Thanks for the welcome of all the other enhancements, especially in the area
of conversion, to make your integer library easy to use for everyone.

Further, don't get discouraged as your colleagues discuss the meaning of 0,
life and the universe while people who actually would use it already
understand what 0 means because we have been without, 0, this library for so

'Feed a mouse a cookie and he will ask for a glass of milk.'

> Creating integers with variable size on the stack,
> that is in any case something that I will not
> specify, but users that want to use these tricks
> can just override the integer_allocator.

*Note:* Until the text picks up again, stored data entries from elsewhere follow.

(** X21. [PUT /api/products/:id] replaces the first product that has the
    identifier by that product with the provided fields changed and
    updatedAt set to the time of the request: each of name, description,
    price, category and stock status is the one of the body when the body
    provides it and the old one otherwise, the identifier and createdAt
    are kept, the catalogue keeps its length and all its other products,
    and a lookup afterwards returns the updated product. When no product
    has the identifier the answer is a NotFound error and the store is
    unchanged. *)
Theorem updateProduct_spec (env : Errors.Env) (st : store) (products : nat)
    (l : list Product) (productId : string) (body : Changes) (t : string)
    (H : arrays st !! products = Some l) :
  (~ In productId (ids l) ->
   exists e, updateProduct env products productId body t st
             = Some (inr e, st)
             /\ Errors.statusCode e = Val.int 404
             /\ Errors.class e = Errors.NotFound "Product" (Some productId))
  /\ (In productId (ids l) ->
      exists (i : nat) (old new : Product) (st' : store),
        findIndex productId l = Some i /\ l !! i = Some old
        /\ updateProduct env products productId body t st
           = Some (inl new, st')
        /\ arrays st' !! products = Some (<[i := new]> l)
        /\ id new = productId
        /\ name new = match c_name body with
                      | Some x => x
                      | None => name old
                      end
        /\ description new = match c_description body with
                             | Some x => x
                             | None => description old
                             end
        /\ price new = match c_price body with
                       | Some x => x
                       | None => price old
                       end
        /\ category new = match c_category body with
                          | Some x => x
                          | None => category old
                          end
        /\ inStock new = match c_inStock body with
                         | Some x => x
                         | None => inStock old
                         end
        /\ createdAt new = createdAt old
        /\ updatedAt new = t
        /\ List.length (<[i := new]> l) = List.length l
        /\ (forall j, j <> i -> <[i := new]> l !! j = l !! j)
        /\ exists d, getProduct env products productId st' = Some (inl d, st')
                     /\ pd_data d = new).
Proof.
  unfold updateProduct, bind, read, write, ret. rewrite H. split.
  - intros Hn. apply findIndex_None in Hn. rewrite Hn.
    eexists. repeat split.
  - intros Hin. destruct (findIndex productId l) as [i|] eqn:Ei.
    + destruct (findIndex_Some _ _ _ Ei) as (old & Hold & Hid & _ & _).
      rewrite Hold. cbn [arrays]. rewrite H.
      exists i, old, (merged old body t). eexists.
      split; [reflexivity|]. split; [exact Hold|].
      split; [reflexivity|]. cbn [arrays].
      split; [apply lookup_insert_eq|].
      split; [exact Hid|]. do 7 (split; [reflexivity|]).
      split; [apply length_insert|].
      split; [intros j Hj; now apply list_lookup_insert_ne|].
      unfold getProduct, bind, read, ret. cbn [arrays].
      rewrite lookup_insert_eq.
      rewrite (findProduct_replaced productId l i (merged old body t) Ei Hid).
      eexists. split; reflexivity.
    + apply findIndex_None in Ei. contradiction.
Qed.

Currently you have an integer class which takes an integer_allocator base
class. Even though the spec doesn't mention this or I glossed over reading
it but you probably are going to provide a heap_integer_allocator class that
could be named whatever but exists as the default integer_allocator for the
integer class. This way users can just start using the library right away
instead creating there own allocator the first time they use this library.

What I was suggesting was not a change to the integer, integer_allocator
base class or the currently unnamed heap_integer_allocator! Rather the
addition of a stack_integer_allocator<size_t> : public integer_allocator.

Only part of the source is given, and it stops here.